Abstract

Patients with rare conditions such as cardiac amyloidosis (CA) are difficult to identify, given the similarity of disease manifestations to more prevalent disorders. The deployment of approved therapies for CA has been limited by delayed diagnosis of this disease. Artificial intelligence (AI) could enable detection of rare diseases. Here we present a pipeline for CA detection using AI models with electrocardiograms (ECG) or echocardiograms as inputs. These models, trained and validated on 3 and 5 academic medical centers (AMC) respectively, detect CA with C-statistics of 0.85–0.91 for ECG and 0.89–1.00 for echocardiography. Simulating deployment on 2 AMCs indicated a positive predictive value (PPV) for the ECG model of 3–4% at 52–71% recall. Pre-screening with ECG enhance the echocardiography model performance at 67% recall from PPV of 33% to PPV of 74–77%. In conclusion, we developed an automated strategy to augment CA detection, which should be generalizable to other rare cardiac diseases.

Introduction

Cardiac amyloidosis arises from deposition of misfolded proteins in the heart muscle, which results in a restrictive-type cardiomyopathy, and commonly progresses to heart failure, conduction system disease, and cardiac death. Cardiac amyloidosis is subclassified based on the specific protein involved, with the major subtypes being transthyretin amyloidosis (ATTR cardiac amyloidosis), caused by misfolding of the transthyretin protein, and light chain amyloidosis (AL cardiac amyloidosis), caused by accumulation of immunoglobulin light chains1. Cardiac amyloidosis was previously believed to be rare, but recent reports have suggested that it is largely underdiagnosed2,3,4,5,6. The imperative of identifying patients has dramatically increased with the advent of therapies for specific forms of cardiac amyloidosis7,8,9,10,11.
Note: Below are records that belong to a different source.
Lemma worker_chain tid s w1 w w2 y :
  tid ∈ chains (with_worker s w1 w w2 y) <-> tid ∈ held w \/ tid ∈ map schedule_id (queue_ s) \/ tid ∈ concat (map held (w1 ++ w2)) \/ tid ∈ map id (adding y).
Proof. by rewrite chains_worker, !elem_of_app. Qed.

(** A task that is about to be queued. *)
Definition present (t : task) (y : system) : Prop := t ∈ adding y \/ exists i n, Executing i t n ∈ workers y.

Lemma step_keeps_chain y l y' tid :
  consistent y -> step y l y' -> gives_up l = false -> is_Some (tasks_ (sched y') !! tid) ->
  (forall t, present t y -> id t = tid -> regular t) -> tid ∈ chains y -> tid ∈ chains y'.
Proof.
  intros K S G T R. destruct S as [item first|a1 item a2 dist ok now A|ok k now delay N|k| |ok|J|n|J|J|J|J D1 D2|J|w1 w2 i rest W St Q L|w1 w2 W St|
    w1 w2 i ok W St|w1 w2 i ok W|w1 w2 i now W St L|w1 w2 i item now h ms dist dist' ok ok' W|d1 b d2 now locked D St|d1 b d2 D St]; simpl in G.
  - unfold chains. simpl. rewrite !elem_of_app. destruct first; simpl; [rewrite elem_of_cons|]; tauto.
  - destruct ok; [|done]. unfold chains. simpl. rewrite A, !elem_of_app, !map_app, !elem_of_app. simpl. rewrite elem_of_cons.
    destruct (decide (id item = tid)) as [E|E].
    + intros _. left. destruct (reschedule_regular dist item now (sched y)) as [n ->]; [apply R; [left; rewrite A; set_solver|done]|]. simpl. rewrite elem_of_cons. by left.
    + intros [Hq|[Hw|[Ha|[Hx|Ha]]]]; [|tauto|tauto|congruence|tauto]. left.
      destruct (reschedule dist true item now (sched y)) as [s'|] eqn:Es; [|done].
      apply reschedule_queue in Es as (_ & _ & [-> | ->]); [done|]. by rewrite elem_of_cons; right.
  - unfold run_now. destruct (get_task k (sched y)); [|by destruct y]. unfold reschedule_at, push. destruct ok; [|by destruct y].
    unfold chains. simpl. rewrite elem_of_cons. tauto.
  - done.
  - done.
  - unfold clear_queue. destruct ok; [done|]. by destruct y.
  - done.
  - done.
  - unfold start_threads, chains. match goal with |- context [spawn_missing_locked ?z] => destruct (spawn_keeps z) as (-> & _ & _ & -> & m & ->) end.
    by rewrite held_looping.
  - done.
  - done.
  - unfold chains. simpl. by rewrite held_filter.
  - unfold chains. simpl. by rewrite held_filter.
  - rewrite (chains_split y _ _ _ W), worker_chain, !elem_of_app. simpl. rewrite Q. simpl. set_solver.
  - by rewrite (chains_split y _ _ _ W), worker_chain, !elem_of_app.
  - destruct ok; [|done]. rewrite (chains_split y _ _ _ W), worker_chain, !elem_of_app. simpl. set_solver.
  - destruct ok; [|done]. rewrite (chains_split y _ _ _ W), worker_chain, !elem_of_app. simpl. set_solver.
  - rewrite (chains_split y _ _ _ W), !elem_of_app. unfold get_task in *. destruct (tasks_ (sched y) !! schedule_id i) as [item|] eqn:E.
    + by rewrite worker_chain.
    + simpl in T. rewrite worker_chain. simpl. rewrite list_elem_of_singleton. intros [->|]; [|tauto]. rewrite E in T. by destruct T.
  - rewrite (chains_split y _ _ _ W), worker_chain, !elem_of_app. simpl held at 1. rewrite list_elem_of_singleton.
    pose proof (executing_own _ K i item now ltac:(rewrite W; set_solver)) as O. intros [->|[Hq|Hr]]; [| |tauto].
    + subst r. assert (regular item) as Rg by (apply R; [right; exists i, now; rewrite W; set_solver|done]). rewrite finish_regular by done. rewrite elem_of_cons, O. tauto.
    + pose proof (finish_task_queue h ms dist dist' ok ok' item now (sched y)) as (_ & _ & _ & Qf). subst r.
      right. left. destruct Qf as [-> | ->]; [done|]. by rewrite elem_of_cons; right.
  - pose proof (watch_round_keeps (locked && is_late now (sched y)) b y) as (E1 & _ & _ & E2 & n & E3). subst r. unfold chains. simpl.
    rewrite E1, E2, E3. by rewrite held_looping.
  - done.
Qed.

(** C37. A task that is still registered never drops out of the schedule: whatever step is taken
    in a reachable state, stop and a worker that puts its instance back included, an instance of
    it is still on its way afterwards, unless a lock was not taken in time, the queue was
    cleared or the handler gave it up. For a task that is enabled and whose next time can always
    be computed, so not for a cron schedule that never matches. *)
Theorem scheduled_task_keeps_running (ls : list label) (y : system) (l : label) (y' : system) (tid : Z) :
  steps new_system ls y -> registers ls < 2 ^ 31 - 1 -> step y l y' -> gives_up l = false ->
  is_Some (tasks_ (sched y') !! tid) -> (forall t, present t y -> id t = tid -> regular t) ->
  tid ∈ chains y -> tid ∈ chains y'.
Proof. intros S B. destruct (steps_consistent ls y S B) as [K _]. by apply step_keeps_chain. Qed.

(** ** Stopping *)

Definition stopped (y : system) : Prop := stop_requested_ (sched y) = true /\ running_ (sched y) = false.
Definition is_start (l : label) : bool := match l with LStart => true | _ => false end.
(** The steps of the workers and the watchdog. *)
Definition of_pool (l : label) : bool :=
  match l with LPop | LQuit | LPutBack _ | LWaitFailed _ | LRun _ | LFinish _ _ _ _ _ _ | LWatch _ _ | LWatchQuit => true | _ => false end.
Definition work_of (w : worker) : nat := match w with Dead => 0 | Looping => 1 | Waiting _ | Executing _ _ _ => 2 end.
Definition work (y : system) : nat := list_sum (map work_of (workers y)) + length (watchdogs y).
The clinical manifestations of cardiac amyloidosis—including conduction system disease, vitreous opacity, carpal tunnel syndrome, orthostatic hypotension, polyneuropathy, spinal stenosis, kidney dysfunction, atrial fibrillation, heart failure—are also commonplace in aging, thus making detection challenging. These signs and symptoms are distributed across multiple organs and tissues (and therefore medical disciplines), and the probabilistic weighting of so many different features is forbidding, even in the unlikely event that all of the relevant exam findings, medical history details and diagnostic test results were available to a given practitioner. Furthermore, definitive diagnostic tests for cardiac amyloidosis—which include tissue biopsy and some forms of radionuclide scintigraphy—are costly and have associated risk, and thus are not plausible as screening approaches12.

Cardiac amyloidosis nonetheless has predictive features captured by less expensive and more widely available diagnostic modalities such as electrocardiography13,14,15,16 (ECG) and echocardiography17,18, but the features themselves are not highly specific and thus often missed. Also, some of the recently highlighted echocardiographic features require providers to master specialized software packages19, which are time-consuming to use and therefore tend to be employed in practice only after the disease is suspected. A truly generalizable detection strategy should require no specialized acquisition or processing and should rely on only widely available input data. However, the low existing prevalence of the disease places high demands on model performance to reduce the rate of costly false positives, something that has not been achieved to date.

Here, we show a human-interpretation-free machine learning pipeline that accurately detects cardiac amyloidosis using a combination of ECG and echocardiography across multiple institutions.